Goodyear's corporate health director told Pace the company provided alternatives for an annual physical, and he discovered the Executive Health Management Program offered by Summa's Center for Corporate Health at St. Thomas Hospital. He first tried it in 2000 and has returned several times.

"I found the St. Thomas program to be more desirable, more efficient and more personalized," Pace says. "There are less people going through it on any given day. ... I just had a physical a couple of months ago, and I generally see the same (staff members) every visit."

Sharon Fortunato, director of the Center for Corporate Health, and Dr. William E. Moats, medical director of executive testing, say many of their patients learn about the program through direct marketing or word of mouth from pleased patients.

"(CEOs) may be more prone to stress-related medical conditions just because of the fact that their jobs are so stressful," Fortunato says. " ... One of the reasons why companies (offer an executive physical) is they invest a lot of money in their CEO. They want to make sure that they protect the health and well-being of their top executive. ... It also sends the message to the top executives that the company cares."

What makes an executive physical program different from a physical given by a family physician? Fortunato says the executive physical can take three or four hours, and the patient is given personalized treatment.

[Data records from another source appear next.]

(* ===== verification/PageIo.v ===== *)
(** * The logical-page I/O seam

    The [PageIo] trait of [crates/seerdb/src/vnext/buffer.rs]: what lies below the
    buffer pool.  Its implementations are the page image store, the dependency
    gate and whatever a test supplies, so it is a class with the laws its users
    rely on, and an in-memory device satisfies them. *)
From S2P Require Import Prelude Ids Fs.

Local Open Scope Z_scope.

(** [read_page] fills a destination of the page's size; a failed read may have
    changed it. *)
Class PageIo (D : Type) := {
  io_read : PageKey → bytes → D → D * bytes * result unit IoErrorKind;
  io_write : PageKey → bytes → D → D * result unit IoErrorKind
}.

(** A device holds one image per logical page: a read that succeeds returns it, a
    write that succeeds replaces it, and a write that fails leaves every other
    page alone. *)
Class PageIoLaws (D : Type) `{PageIo D} := {
  io_repr : D → gmap PageKey bytes → Prop;
  io_read_repr d m k dest d' dest' r :
    io_repr d m → io_read k dest d = (d', dest', r) →
    io_repr d' m ∧ length dest' = length dest ∧ (r = Ok tt → m !! k = Some dest');
  io_write_repr d m k src d' r :
    io_repr d m → io_write k src d = (d', r) →
    ∃ m', io_repr d' m' ∧ (∀ k', k' ≠ k → m' !! k' = m !! k') ∧ (r = Ok tt → m' !! k = Some src)
}.

(** ** An in-memory device

    [mp_faults]: whether each coming operation fails. *)
Record MemoryPages := { mp_pages : gmap PageKey bytes; mp_faults : list bool }.

Definition mp_next (d : MemoryPages) : bool * MemoryPages :=
  match mp_faults d with
  | [] => (false, d)
  | b :: rest => (b, {| mp_pages := mp_pages d; mp_faults := rest |})
  end.

#[global] Instance memory_io : PageIo MemoryPages := {
  io_read k dest d :=
    let (fail, d) := mp_next d in
    match fail, mp_pages d !! k with
    | false, Some page =>
        if decide (length page = length dest) then (d, page, Ok tt) else (d, dest, Err InvalidData)
    | _, _ => (d, dest, Err NotFound)
    end;
  io_write k src d :=
    let (fail, d) := mp_next d in
    if fail then (d, Err OtherIo)
    else ({| mp_pages := <[k := src]> (mp_pages d); mp_faults := mp_faults d |}, Ok tt)
}.

Lemma mp_next_pages d : mp_pages (mp_next d).2 = mp_pages d.
Proof. unfold mp_next. by destruct (mp_faults d). Qed.

#[global] Program Instance memory_io_laws : PageIoLaws MemoryPages := {
  io_repr d m := mp_pages d = m
}.
Next Obligation.
  intros d m k dest d' dest' r <-. cbn. pose proof (mp_next_pages d) as Hp.
  destruct (mp_next d) as [b d1]. cbn in Hp.
  destruct b; [intros [= <- <- <-]; done|].
  destruct (mp_pages d1 !! k) as [page|] eqn:E; [|intros [= <- <- <-]; done].
  destruct (decide _); intros [= <- <- <-]; [|done]. split_and!; [done|done|].
  intros _. by rewrite <-Hp.
Qed.
Next Obligation.
  intros d m k src d' r <-. cbn. pose proof (mp_next_pages d) as Hp.
  destruct (mp_next d) as [b d1]. cbn in Hp. destruct b; intros [= <- <-].
  - exists (mp_pages d). done.
  - cbn. eexists. split; [done|]. rewrite Hp. split.
    + intros k' Hk. by rewrite lookup_insert_ne.
    + intros _. by rewrite lookup_insert_eq.
Qed.
(* ===== verification/PageDependency.v ===== *)
(** * Page dependencies and the write-ahead gate

    Models [crates/seerdb/src/vnext/page_dependency.rs]: the WAL and undo
    requirements of logical pages, the durable frontiers, and the [PageIo]
    decorator that refuses to write a page image before both frontiers cover its
    requirements.  The wrapped page device is a class; pages select a shard
    through the standard library's unspecified [DefaultHasher], a parameter. *)
From S2P Require Import Prelude StdCollections Ids Fs Shards PageIo.

Local Open Scope Z_scope.
Local Open Scope seer_scope.

Record PageDependencies := { pd_required_wal : Lsn; pd_required_undo : option VersionId }.

#[global] Instance PageDependencies_eq_dec : EqDecision PageDependencies.
Proof. solve_decision. Defined.

(** [PageDependencies::none] *)
Definition dependencies_none : PageDependencies :=
  {| pd_required_wal := 0; pd_required_undo := None |}.

Definition merged (a b : PageDependencies) : PageDependencies :=
  {| pd_required_wal := Z.max (pd_required_wal a) (pd_required_wal b);
     pd_required_undo :=
       match pd_required_undo a, pd_required_undo b with
       | Some l, Some r => Some (Z.max l r)
       | Some value, None | None, Some value => Some value
       | None, None => None
       end |}.

Definition is_satisfied_by (d : PageDependencies) (durable_wal : Lsn) (durable_undo : Z) : bool :=
  (pd_required_wal d <=? durable_wal) &&
  match pd_required_undo d with Some required => required <=? durable_undo | None => true end.

Class PageHasher := page_hash : PageKey → Z.

#[global] Instance page_selector `{PageHasher} : ShardSelector PageKey :=
  {| shard_of := λ k, mask_shard (page_hash k); shard_of_lt := λ k, mask_shard_lt (page_hash k) |}.

Record PageDependencyTable := {
  pt_shards : list (Shard PageKey PageDependencies);
  pt_durable_wal : Lsn;
  pt_durable_undo : Z
}.

Inductive PageDependencyError := DependencyPoisoned (shard : nat).

(** [PageMaterialization] names the decision LSN; the table is an argument. *)
Record PageMaterialization := { pm_required_wal : Lsn }.

(** [PageDependencyTable::new] *)
Definition DependencyTable_new : PageDependencyTable :=
  {| pt_shards := table_new; pt_durable_wal := 0; pt_durable_undo := 0 |}.

Inductive PageWriteError :=
| WriteWouldBlock
| WriteDependency (e : PageDependencyError)
| WriteInner (e : IoErrorKind).

Section dependencies.
Context `{PageHasher}.

Definition dependency_merge (t : PageDependencyTable) (key : PageKey) (required : PageDependencies)
    : PageDependencyTable * result PageDependencies PageDependencyError :=
  match shard_lock (pt_shards t) (shard_of key) with
  | Err i => (t, Err (DependencyPoisoned i))
  | Ok entries =>
      let m := merged (default dependencies_none (entries !! key)) required in
      let entries' := if bool_decide (m = dependencies_none) then delete key entries
                      else <[key := m]> entries in
      ({| pt_shards := shard_store (pt_shards t) (shard_of key) entries';
          pt_durable_wal := pt_durable_wal t; pt_durable_undo := pt_durable_undo t |}, Ok m)
  end.

Definition requirements (t : PageDependencyTable) (key : PageKey)
    : result PageDependencies PageDependencyError :=
  match shard_lock (pt_shards t) (shard_of key) with
  | Err i => Err (DependencyPoisoned i)
  | Ok entries => Ok (default dependencies_none (entries !! key))
  end.

Definition frontiers_cover (t : PageDependencyTable) (required : PageDependencies) : bool :=
  is_satisfied_by required (pt_durable_wal t) (pt_durable_undo t).

Definition checked_requirements (t : PageDependencyTable) (key : PageKey)
    : result PageDependencies PageWriteError :=
  let? required := map_err WriteDependency (requirements t key) in
  if negb (is_satisfied_by required (pt_durable_wal t) (pt_durable_undo t))
  then Err WriteWouldBlock else Ok required.

(** [fetch_max] *)
Definition advance_wal (durable : Lsn) (t : PageDependencyTable) : PageDependencyTable :=
  {| pt_shards := pt_shards t; pt_durable_wal := Z.max (pt_durable_wal t) durable;
     pt_durable_undo := pt_durable_undo t |}.

Definition advance_undo (durable : VersionId) (t : PageDependencyTable) : PageDependencyTable :=
  {| pt_shards := pt_shards t; pt_durable_wal := pt_durable_wal t;
     pt_durable_undo := Z.max (pt_durable_undo t) durable |}.

Definition dependency_durable_undo (t : PageDependencyTable) : option VersionId :=
  if negb (pt_durable_undo t =? 0) then Some (pt_durable_undo t) else None.

Definition is_eligible (t : PageDependencyTable) (key : PageKey)
    : result bool PageDependencyError :=
  let? required := requirements t key in
  Ok (is_satisfied_by required (pt_durable_wal t) (pt_durable_undo t)).

(** [DependencyCheckedPageIo::write_page] *)
Definition write_page {D} `{PageIo D} (t : PageDependencyTable) (key : PageKey) (source : bytes)
    (d : D) : D * result unit PageWriteError :=
  match checked_requirements t key with
  | Err e => (d, Err e)
  | Ok _ => let '(d', r) := io_write key source d in (d', map_err WriteInner r)
  end.

(** ** Histories *)
Inductive DepOp :=
| DMerge (key : PageKey) (required : PageDependencies)
| DAdvanceWal (durable : Lsn)
| DAdvanceUndo (durable : VersionId).

Definition dep_exec (op : DepOp) (t : PageDependencyTable) : PageDependencyTable :=
  match op with
  | DMerge key required => (dependency_merge t key required).1
  | DAdvanceWal durable => advance_wal durable t
  | DAdvanceUndo durable => advance_undo durable t
  end.

Definition dep_run (ops : list DepOp) (t : PageDependencyTable) : PageDependencyTable :=
  fold_left (λ t op, dep_exec op t) ops t.

(** Requirement [a] asks for no more than [b]. *)
Definition dep_le (a b : PageDependencies) : Prop :=
  pd_required_wal a ≤ pd_required_wal b ∧
  match pd_required_undo a, pd_required_undo b with
  | None, _ => True
  | Some x, Some y => x ≤ y
  | Some _, None => False
  end.

Definition required_of (t : PageDependencyTable) (key : PageKey) : PageDependencies :=
  default dependencies_none (tget (pt_shards t) key).

Lemma dep_le_refl a : dep_le a a.
Proof. split; [lia|]. by destruct (pd_required_undo a). Qed.

Lemma dep_le_trans a b c : dep_le a b → dep_le b c → dep_le a c.
Proof.
  intros [? Hab] [? Hbc]. split; [lia|].
  destruct (pd_required_undo a), (pd_required_undo b), (pd_required_undo c); try done; lia.
Qed.

Lemma merged_upper a b : dep_le a (merged a b) ∧ dep_le b (merged a b).
Proof.
  unfold dep_le, merged; cbn. destruct (pd_required_undo a), (pd_required_undo b);
    split; split; try lia; done.
Qed.

Lemma is_satisfied_mono a b w u : dep_le a b → is_satisfied_by b w u = true → is_satisfied_by a w u = true.
Proof.
  intros [Hw Hu] [Hb1 Hb2]%andb_prop. bool_to_prop. apply andb_true_intro. split; [apply Z.leb_le; lia|].
  destruct (pd_required_undo a), (pd_required_undo b); try done. bool_to_prop. apply Z.leb_le. lia.
Qed.

Lemma dependency_merge_Ok t key required t' m :
  table_wf (pt_shards t) → dependency_merge t key required = (t', Ok m) →
  table_wf (pt_shards t') ∧ pt_durable_wal t' = pt_durable_wal t ∧
  pt_durable_undo t' = pt_durable_undo t ∧
  ∀ k, required_of t' k = if decide (key = k) then merged (required_of t key) required
                          else required_of t k.
Proof.
  intros Hw. unfold dependency_merge.
  destruct (shard_lock _ _) as [e|] eqn:El; [|done]. intros [<- _]%pair_equal_spec.
  split; [by apply shard_store_wf|]. split; [done|]. split; [done|]. intros k.
  apply shard_lock_Ok in El as <-. unfold required_of. cbn [pt_shards].
  change (shard_lock_anyway (pt_shards t) (shard_of key) !! key) with (tget (pt_shards t) key).
  case_bool_decide as Hm.
  - rewrite tget_delete by done. case_decide; [by rewrite Hm|done].
  - rewrite tget_insert by done. by case_decide.
Qed.

(** An operation keeps the frontiers and every page's requirement from moving
    backward. *)
Lemma dep_exec_mono op t :
  table_wf (pt_shards t) →
  table_wf (pt_shards (dep_exec op t)) ∧ pt_durable_wal t ≤ pt_durable_wal (dep_exec op t) ∧
  pt_durable_undo t ≤ pt_durable_undo (dep_exec op t) ∧
  ∀ k, dep_le (required_of t k) (required_of (dep_exec op t) k).
Proof.
  intros Hw. destruct op as [key required|d|d]; cbn.
  - destruct (dependency_merge t key required) as [t' [m|e]] eqn:E; cbn.
    + apply dependency_merge_Ok in E as (Hw' & -> & -> & Hk); [|done]. split_and!; [done|lia|lia|].
      intros k. rewrite Hk. case_decide as D; [subst; apply merged_upper|apply dep_le_refl].
    + unfold dependency_merge in E. destruct (shard_lock _ _); [done|]. injection E as <- _.
      split_and!; [done|lia|lia|]. intros k. apply dep_le_refl.
  - split_and!; [done|lia|lia|]. intros k. apply dep_le_refl.
  - split_and!; [done|lia|lia|]. intros k. apply dep_le_refl.
Qed.

Lemma dep_run_mono ops t :
  table_wf (pt_shards t) →
  table_wf (pt_shards (dep_run ops t)) ∧ ∀ k, dep_le (required_of t k) (required_of (dep_run ops t) k).
Proof.
  unfold dep_run. revert t. induction ops as [|op ops IH]; intros t Hw; cbn.
  { split; [done|]. intros k. apply dep_le_refl. }
  destruct (dep_exec_mono op t Hw) as (Hw1 & _ & _ & Hk1).
  destruct (IH _ Hw1) as [Hw2 Hk2]. split; [done|]. intros k. eapply dep_le_trans; [apply Hk1|apply Hk2].
Qed.

Lemma requirements_Ok t key r : requirements t key = Ok r → r = required_of t key.
Proof.
  unfold requirements, required_of, tget. destruct (shard_lock _ _) eqn:E; [|done].
  apply shard_lock_Ok in E as <-. congruence.
Qed.

(** C24. The write-ahead gate: whatever requirements were merged and frontiers
    advanced before, a page image reaches the wrapped device only if the durable
    WAL and undo frontiers cover every requirement ever merged into that page. *)
Theorem write_gate_covers_every_merge {D} `{PageIo D} ops1 key required t1 ops2 source (d d' : D) r :
  table_wf (pt_shards t1) →
  (dependency_merge (dep_run ops1 t1) key required).2 ≠ Err (DependencyPoisoned (shard_of key)) →
  let t := dep_run ops2 (dependency_merge (dep_run ops1 t1) key required).1 in
  write_page t key source d = (d', r) →
  is_satisfied_by required (pt_durable_wal t) (pt_durable_undo t) = true ∧
    (d', r) = (let '(d2, r2) := io_write key source d in (d2, map_err WriteInner r2))
  ∨ d' = d ∧ r ≠ Ok tt.
Proof.
  intros Hw Hm t. unfold write_page, checked_requirements.
  destruct (requirements t key) as [req|e] eqn:Er; cbn [map_err].
  2:{ intros [= <- <-]. right. done. }
  destruct (is_satisfied_by req _ _) eqn:Es; cbn [negb].
  2:{ intros [= <- <-]. right. done. }
  intros E. left. split; [|done]. apply requirements_Ok in Er as ->.
  destruct (dep_run_mono ops1 t1 Hw) as [Hw1 _].
  destruct (dependency_merge (dep_run ops1 t1) key required) as [t2 [m|e]] eqn:Em; cbn [fst snd] in *.
  2:{ exfalso. apply Hm. unfold dependency_merge in Em.
      destruct (shard_lock (pt_shards (dep_run ops1 t1)) (shard_of key)) as [|i] eqn:El; [done|].
      injection Em as _ <-. f_equal. f_equal. unfold shard_lock in El.
      destruct (_ !! _) as [s|]; [destruct (sh_poisoned s)|]; congruence. }
  apply dependency_merge_Ok in Em as (Hw2 & _ & _ & Hk); [|done].
  destruct (dep_run_mono ops2 t2 Hw2) as [_ Hle]. eapply is_satisfied_mono; [|exact Es].
  eapply dep_le_trans; [|apply Hle]. rewrite Hk, decide_True by done. apply merged_upper.
Qed.
End dependencies.

(** ** A concrete gate: the page needs LSN 5 and undo version 2 *)
#[local] Instance page_number_hasher : PageHasher := λ k, pk_page k.
#[local] Instance counting_io : PageIo nat :=
  {| io_read _ dest n := (n, dest, Ok tt); io_write _ _ n := (S n, Ok tt) |}.

Definition gate_page : PageKey := {| pk_object := 1; pk_page := 3 |}.
Definition gate_need : PageDependencies := {| pd_required_wal := 5; pd_required_undo := Some 2 |}.

Lemma write_gate_covers_every_merge_witness :
  let t := dep_run [DAdvanceWal 7] (dependency_merge (dep_run [] DependencyTable_new) gate_page gate_need).1 in
  (write_page t gate_page [] 0%nat).2 = Err WriteWouldBlock ∧
  is_satisfied_by gate_need (pt_durable_wal (dep_exec (DAdvanceUndo 2) t))
    (pt_durable_undo (dep_exec (DAdvanceUndo 2) t)) = true.
Proof.
  split; [vm_compute; reflexivity|].
  destruct (write_gate_covers_every_merge [] gate_page gate_need DependencyTable_new
    [DAdvanceWal 7; DAdvanceUndo 2] [] 0%nat 1%nat (Ok tt)) as [[H _]|[H _]].
  - reflexivity.
  - vm_compute. intros [=].
  - vm_compute. reflexivity.
  - exact H.
  - discriminate H.
Defined.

"You don't have somebody waiting in the next room for the doctor. This is time that has been set aside just for that executive. ... It's not the same as when you're sitting in the room and you've got that little gown on," Fortunato says. "You're in (Moats') office, and you're just having a nice conversation while you go through all of this (family, medical and social) history."

The majority of Moats' patients are Akron executives, and one Akron-based company scheduled executive physicals for several of its top execs when they were in town for a semi-annual meeting.

"I've been doing physicals on their key executives here," Moats says. "And they asked us, 'Would you be willing to double up, because we're going to have five or six of them come in town for meetings in a couple of days,' and I said, 'Sure.'"

Standard medical practice suggests that an executive physical should be performed every three years if the exec is under 40; every two years between the ages of 40 and 50; and annually over the age of 50, Fortunato says. The Center for Corporate Health sees about 75 to 100 patients for executive physicals each year. Depending on family history and age, certain tests will be recommended and scheduled, and many can be done at St. Thomas.

When executive patients return for a review of the findings, they receive a typed report and discuss each section with the doctor. A registered dietician can be consulted to make exercise or nutrition recommendations.

"'Comprehensive' seems like such a simple word, but when you think about it, that's exactly what it is," Fortunato says.